Think about it: how many minutes, hours, days or weeks do you spend mentally in the past (beyond processing it), fretting about the future (beyond planning for it) or zoning out altogether (think doom scrolling) to avoid the present moment. The book taught me new ways of interacting with my thoughts and especially helpful ways for interacting with unpleasant ones. It also taught me being present is a work in progress. So on days when the hamster wheel of time, work, life seems never ending and it feels like you’re flitting from thought to thought, task to task, breaking only to zombie scroll Instagram or Twitter — that time is melting into the next chunk of itself — I return to The Power of Now, and in a way I return to myself.
The Broken Earth Trilogy, by N.K. Jemisin
“Let’s start with the end of the world, why don’t we? Get it over with and move on to more interesting things.” This is how N.K. Jemisin’s epic trilogy begins. The underlying assumption across all three books is that the world has ended many times and the world continues to end on a personal level for many, while others might occupy a different continuum. Though I read this years before the pandemic I returned to it at the beginning of what felt like a new kind of ending.

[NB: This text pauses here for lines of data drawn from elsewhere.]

(* ===== verification/Media.v ===== *)
(** * Media files and tracks

    [crates/voom-domain/src/media.rs]: the introspected media file, its tracks
    and containers, with [FileStatus] of [transition.rs]. *)
From S2P Require Import Prelude Json.

(** ** File status *)
Inductive FileStatus : Type :=
| FileStatus_Active
| FileStatus_Missing
| FileStatus_Quarantined.

#[export] Instance FileStatus_eq_dec : EqDecision FileStatus.
Proof. solve_decision. Defined.

Definition FileStatus_as_str (s : FileStatus) : string :=
  match s with
  | FileStatus_Active => "active"
  | FileStatus_Missing => "missing"
  | FileStatus_Quarantined => "quarantined"
  end.

Definition FileStatus_parse (s : string) : option FileStatus :=
  if bool_decide (s = "active") then Some FileStatus_Active
  else if bool_decide (s = "missing") then Some FileStatus_Missing
  else if bool_decide (s = "quarantined") then Some FileStatus_Quarantined
  else None.

(** ** Crop rectangles *)
Record CropRect : Type := {
  CropRect_left : u32;
  CropRect_top : u32;
  CropRect_right : u32;
  CropRect_bottom : u32;
}.

Definition CropRect_is_empty (r : CropRect) : bool :=
  (CropRect_left r =? 0)%N && (CropRect_top r =? 0)%N &&
  (CropRect_right r =? 0)%N && (CropRect_bottom r =? 0)%N.

Record CropDetection : Type := {
  CropDetection_rect : CropRect;
  CropDetection_detected_at : DateTime;
  CropDetection_settings_fingerprint : option string;
}.

Definition CropDetection_new (rect : CropRect) (detected_at : DateTime) : CropDetection := {|
  CropDetection_rect := rect;
  CropDetection_detected_at := detected_at;
  CropDetection_settings_fingerprint := None;
|}.

Definition CropDetection_with_settings_fingerprint (d : CropDetection) (fingerprint : string)
    : CropDetection := {|
  CropDetection_rect := CropDetection_rect d;
  CropDetection_detected_at := CropDetection_detected_at d;
  CropDetection_settings_fingerprint := Some fingerprint;
|}.

(** ** Track types *)
Inductive TrackType : Type :=
| TrackType_Video
| TrackType_AudioMain
| TrackType_AudioAlternate
| TrackType_AudioCommentary
| TrackType_AudioMusic
| TrackType_AudioSfx
| TrackType_AudioNonSpeech
| TrackType_SubtitleMain
| TrackType_SubtitleForced
| TrackType_SubtitleCommentary
| TrackType_Attachment.

#[export] Instance TrackType_eq_dec : EqDecision TrackType.
Proof. solve_decision. Defined.

Definition TrackType_is_audio (t : TrackType) : bool :=
  match t with
  | TrackType_AudioMain | TrackType_AudioAlternate | TrackType_AudioCommentary
  | TrackType_AudioMusic | TrackType_AudioSfx | TrackType_AudioNonSpeech => true
  | _ => false
  end.

Definition TrackType_is_subtitle (t : TrackType) : bool :=
  match t with
  | TrackType_SubtitleMain | TrackType_SubtitleForced | TrackType_SubtitleCommentary => true
  | _ => false
  end.

Definition TrackType_is_video (t : TrackType) : bool :=
  match t with TrackType_Video => true | _ => false end.

Definition TrackType_track_category (t : TrackType) : string :=
  if TrackType_is_video t then "video"
  else if TrackType_is_audio t then "audio"
  else if TrackType_is_subtitle t then "subtitle"
  else "attachment".

Definition TrackType_as_str (t : TrackType) : string :=
  match t with
  | TrackType_Video => "video"
  | TrackType_AudioMain => "audio_main"
  | TrackType_AudioAlternate => "audio_alternate"
  | TrackType_AudioCommentary => "audio_commentary"
  | TrackType_AudioMusic => "audio_music"
  | TrackType_AudioSfx => "audio_sfx"
  | TrackType_AudioNonSpeech => "audio_non_speech"
  | TrackType_SubtitleMain => "subtitle_main"
  | TrackType_SubtitleForced => "subtitle_forced"
  | TrackType_SubtitleCommentary => "subtitle_commentary"
  | TrackType_Attachment => "attachment"
  end.

(** [FromStr for TrackType]; the error carries the validation message. *)
Definition TrackType_from_str (s : string) : result string TrackType :=
  if bool_decide (s = "video") then Ok TrackType_Video
  else if bool_decide (s = "audio_main") then Ok TrackType_AudioMain
  else if bool_decide (s = "audio_alternate") then Ok TrackType_AudioAlternate
  else if bool_decide (s = "audio_commentary") then Ok TrackType_AudioCommentary
  else if bool_decide (s = "audio_music") then Ok TrackType_AudioMusic
  else if bool_decide (s = "audio_sfx") then Ok TrackType_AudioSfx
  else if bool_decide (s = "audio_non_speech") then Ok TrackType_AudioNonSpeech
  else if bool_decide (s = "subtitle_main") then Ok TrackType_SubtitleMain
  else if bool_decide (s = "subtitle_forced") then Ok TrackType_SubtitleForced
  else if bool_decide (s = "subtitle_commentary") then Ok TrackType_SubtitleCommentary
  else if bool_decide (s = "attachment") then Ok TrackType_Attachment
  else Err ("unknown track type: " +:+ s).

(** ** Containers *)
Inductive Container : Type :=
| Container_Mkv
| Container_Mp4
| Container_Avi
| Container_Webm
| Container_Flv
| Container_Wmv
| Container_Mov
| Container_Ts
| Container_Other.

#[export] Instance Container_eq_dec : EqDecision Container.
Proof. solve_decision. Defined.

(** Membership of a string in a literal alternative [ "a" | "b" | ... ]. *)
Definition str_in (l : list string) (s : string) : bool := bool_decide (s ∈ l).

Definition Container_from_extension (ext : string) : Container :=
  let e := to_ascii_lowercase ext in
  if str_in ["mkv"; "mka"; "mks"] e then Container_Mkv
  else if str_in ["mp4"; "m4v"; "m4a"] e then Container_Mp4
  else if str_in ["avi"] e then Container_Avi
  else if str_in ["webm"] e then Container_Webm
  else if str_in ["flv"] e then Container_Flv
  else if str_in ["wmv"; "wma"] e then Container_Wmv
  else if str_in ["mov"] e then Container_Mov
  else if str_in ["ts"; "m2ts"; "mts"] e then Container_Ts
  else Container_Other.

Definition Container_known_extensions : list string :=
  ["mkv"; "mka"; "mks"; "mp4"; "m4v"; "m4a"; "avi"; "webm"; "flv"; "wmv"; "wma"; "mov";
   "ts"; "m2ts"; "mts"].

Definition Container_as_str (c : Container) : string :=
  match c with
  | Container_Mkv => "mkv"
  | Container_Mp4 => "mp4"
  | Container_Avi => "avi"
  | Container_Webm => "webm"
  | Container_Flv => "flv"
  | Container_Wmv => "wmv"
  | Container_Mov => "mov"
  | Container_Ts => "ts"
  | Container_Other => "other"
  end.

Definition Container_ffmpeg_format_name (c : Container) : option string :=
  match c with
  | Container_Mkv => Some "matroska"
  | Container_Mp4 => Some "mp4"
  | Container_Avi => Some "avi"
  | Container_Webm => Some "webm"
  | Container_Flv => Some "flv"
  | Container_Wmv => Some "asf"
  | Container_Mov => Some "mov"
  | Container_Ts => Some "mpegts"
  | Container_Other => None
  end.

(** ** Tracks *)
Record Track : Type := {
  Track_index : u32;
  Track_track_type : TrackType;
  Track_codec : string;
  Track_language : string;
  Track_title : string;
  Track_is_default : bool;
  Track_is_forced : bool;
  Track_channels : option u32;
  Track_channel_layout : option string;
  Track_sample_rate : option u32;
  Track_bit_depth : option u32;
  Track_loudness_integrated_lufs : option f64;
  Track_loudness_true_peak_db : option f64;
  Track_loudness_range_lu : option f64;
  Track_loudness_measured_at : option DateTime;
  Track_width : option u32;
  Track_height : option u32;
  Track_frame_rate : option f64;
  Track_is_vfr : bool;
  Track_is_hdr : bool;
  Track_hdr_format : option string;
  Track_pixel_format : option string;
  Track_color_primaries : option string;
  Track_color_transfer : option string;
  Track_color_matrix : option string;
  Track_max_cll : option u32;
  Track_max_fall : option u32;
  Track_master_display : option string;
  Track_dolby_vision_profile : option N;
  Track_is_animation : option bool;
}.

(** [Track::new] over [Default for Track] *)
Definition Track_new (index : u32) (track_type : TrackType) (codec : string) : Track := {|
  Track_index := index;
  Track_track_type := track_type;
  Track_codec := codec;
  Track_language := "und";
  Track_title := "";
  Track_is_default := false;
  Track_is_forced := false;
  Track_channels := None;
  Track_channel_layout := None;
  Track_sample_rate := None;
  Track_bit_depth := None;
  Track_loudness_integrated_lufs := None;
  Track_loudness_true_peak_db := None;
  Track_loudness_range_lu := None;
  Track_loudness_measured_at := None;
  Track_width := None;
  Track_height := None;
  Track_frame_rate := None;
  Track_is_vfr := false;
  Track_is_hdr := false;
  Track_hdr_format := None;
  Track_pixel_format := None;
  Track_color_primaries := None;
  Track_color_transfer := None;
  Track_color_matrix := None;
  Track_max_cll := None;
  Track_max_fall := None;
  Track_master_display := None;
  Track_dolby_vision_profile := None;
  Track_is_animation := None;
|}.

(** ** Media files *)
Record MediaFile : Type := {
  MediaFile_id : Uuid;
  MediaFile_path : PathBuf;
  MediaFile_size : u64;
  MediaFile_content_hash : option string;
  MediaFile_expected_hash : option string;
  MediaFile_status : FileStatus;
  MediaFile_container : Container;
  MediaFile_duration : f64;
  MediaFile_bitrate : option u32;
  MediaFile_crop_detection : option CropDetection;
  MediaFile_tracks : list Track;
  MediaFile_tags : gmap string string;
  MediaFile_plugin_metadata : gmap string JValue;
  MediaFile_introspected_at : DateTime;
}.

(** [MediaFile::new]; [id] and [now] are the results of [Uuid::new_v4] and
    [Utc::now]. *)
Definition MediaFile_new (id : Uuid) (now : DateTime) (path : PathBuf) : MediaFile := {|
  MediaFile_id := id;
  MediaFile_path := path;
  MediaFile_size := 0%N;
  MediaFile_content_hash := None;
  MediaFile_expected_hash := None;
  MediaFile_status := FileStatus_Active;
  MediaFile_container := Container_Other;
  MediaFile_duration := f64_of_Z 0;
  MediaFile_bitrate := None;
  MediaFile_crop_detection := None;
  MediaFile_tracks := [];
  MediaFile_tags := ∅;
  MediaFile_plugin_metadata := ∅;
  MediaFile_introspected_at := now;
|}.

Definition MediaFile_tracks_of_type (f : MediaFile) (tt : TrackType) : list Track :=
  List.filter (λ t, bool_decide (Track_track_type t = tt)) (MediaFile_tracks f).

Definition MediaFile_video_tracks (f : MediaFile) : list Track :=
  MediaFile_tracks_of_type f TrackType_Video.

Definition MediaFile_audio_tracks (f : MediaFile) : list Track :=
  List.filter (λ t, TrackType_is_audio (Track_track_type t)) (MediaFile_tracks f).

Definition MediaFile_subtitle_tracks (f : MediaFile) : list Track :=
  List.filter (λ t, TrackType_is_subtitle (Track_track_type t)) (MediaFile_tracks f).

Definition MediaFile_has_animation_video (f : MediaFile) : bool :=
  existsb (λ t, TrackType_is_video (Track_track_type t) &&
                bool_decide (Track_is_animation t = Some true)) (MediaFile_tracks f).

Definition MediaFile_with_tracks (f : MediaFile) (tracks : list Track) : MediaFile := {|
  MediaFile_id := MediaFile_id f;
  MediaFile_path := MediaFile_path f;
  MediaFile_size := MediaFile_size f;
  MediaFile_content_hash := MediaFile_content_hash f;
  MediaFile_expected_hash := MediaFile_expected_hash f;
  MediaFile_status := MediaFile_status f;
  MediaFile_container := MediaFile_container f;
  MediaFile_duration := MediaFile_duration f;
  MediaFile_bitrate := MediaFile_bitrate f;
  MediaFile_crop_detection := MediaFile_crop_detection f;
  MediaFile_tracks := tracks;
  MediaFile_tags := MediaFile_tags f;
  MediaFile_plugin_metadata := MediaFile_plugin_metadata f;
  MediaFile_introspected_at := MediaFile_introspected_at f;
|}.

Definition MediaFile_with_container (f : MediaFile) (container : Container) : MediaFile := {|
  MediaFile_id := MediaFile_id f;
  MediaFile_path := MediaFile_path f;
  MediaFile_size := MediaFile_size f;
  MediaFile_content_hash := MediaFile_content_hash f;
  MediaFile_expected_hash := MediaFile_expected_hash f;
  MediaFile_status := MediaFile_status f;
  MediaFile_container := container;
  MediaFile_duration := MediaFile_duration f;
  MediaFile_bitrate := MediaFile_bitrate f;
  MediaFile_crop_detection := MediaFile_crop_detection f;
  MediaFile_tracks := MediaFile_tracks f;
  MediaFile_tags := MediaFile_tags f;
  MediaFile_plugin_metadata := MediaFile_plugin_metadata f;
  MediaFile_introspected_at := MediaFile_introspected_at f;
|}.

(** ** Properties *)

(** The four categories partition the track types. *)
Lemma TrackType_categories_disjoint t :
  (TrackType_is_video t = true → TrackType_is_audio t = false ∧ TrackType_is_subtitle t = false) ∧
  (TrackType_is_audio t = true → TrackType_is_subtitle t = false).
Proof. by destruct t. Qed.

Lemma TrackType_from_str_as_str t : TrackType_from_str (TrackType_as_str t) = Ok t.
Proof. by destruct t. Qed.

Lemma TrackType_as_str_from_str s t : TrackType_from_str s = Ok t → TrackType_as_str t = s.
Proof. unfold TrackType_from_str. repeat case_bool_decide; intros; by simplify_eq. Qed.

Lemma Container_from_extension_as_str c : Container_from_extension (Container_as_str c) = c.
Proof. by destruct c. Qed.

(** [from_extension] recognises exactly [known_extensions], in any case. *)
Lemma Container_known_extensions_complete ext :
  Container_from_extension ext ≠ Container_Other ↔
  to_ascii_lowercase ext ∈ Container_known_extensions.
Proof.
  unfold Container_from_extension, Container_known_extensions, str_in.
  set (e := to_ascii_lowercase ext). clearbody e. split.
  - repeat (let E := fresh "E" in case_bool_decide as E; [intros _; set_solver +E|]). congruence.
  - intros H. repeat (apply elem_of_cons in H as [->|H]; [by vm_compute|]).
    by apply elem_of_nil in H.
Qed.

Lemma MediaFile_video_tracks_spec f :
  MediaFile_video_tracks f
  = List.filter (λ t, TrackType_is_video (Track_track_type t)) (MediaFile_tracks f).
Proof.
  unfold MediaFile_video_tracks, MediaFile_tracks_of_type.
  apply filter_ext. intros t. by destruct (Track_track_type t).
Qed.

That’s the thing about this trilogy — and maybe broadly about science fiction. Imaginary worlds sometimes provide new ways of understanding and living through our reality. At its core the trilogy is about how systems are created, power is fought over and unequally distributed, and how justice (environmental, economic, political) for all is essential for survival. Jemisin is adept at making these claims through a riveting saga that plays out in a detailed fantastical world called the Stillness, and through one person’s quest to survive both unimaginable personal loss and an ongoing apocalypse. This person though can draw incredible power from reservoirs of the Earth and must learn to harness them. Thus begins the journey. It’s a lot, I know, but Jemisin’s skillful storytelling and worldbuilding is what makes this trilogy work, even if science fiction and fantasy are not your thing. It’s also, perhaps, why she’s the only writer to win the Hugo award three years in a row for each of the books in The Broken Earth Trilogy.
Pachinko, by Min Jin Lee
An epic that spans four generations of Korean, Japanese, and sometimes American history, Pachinko is a story about sacrifice and survival through the annals of time. At once a personal, political and a family history, the book escapes an easy summarization. It is about the politically disenfranchised and the arbitrary and sometimes fatal categorization of those who belong and those who don’t.
The novel expertly weaves personal histories through big events: Japan’s colonization of Korea, World War II as experienced in East Asia, and talks about how the role of women has changed (or has not changed) throughout history. It’s a sprawling multi-generational novel and though the characters are fictional the detail with which Min Jin Lee creates these characters and tells their story against the backdrop of true historical events makes for a convincing reality.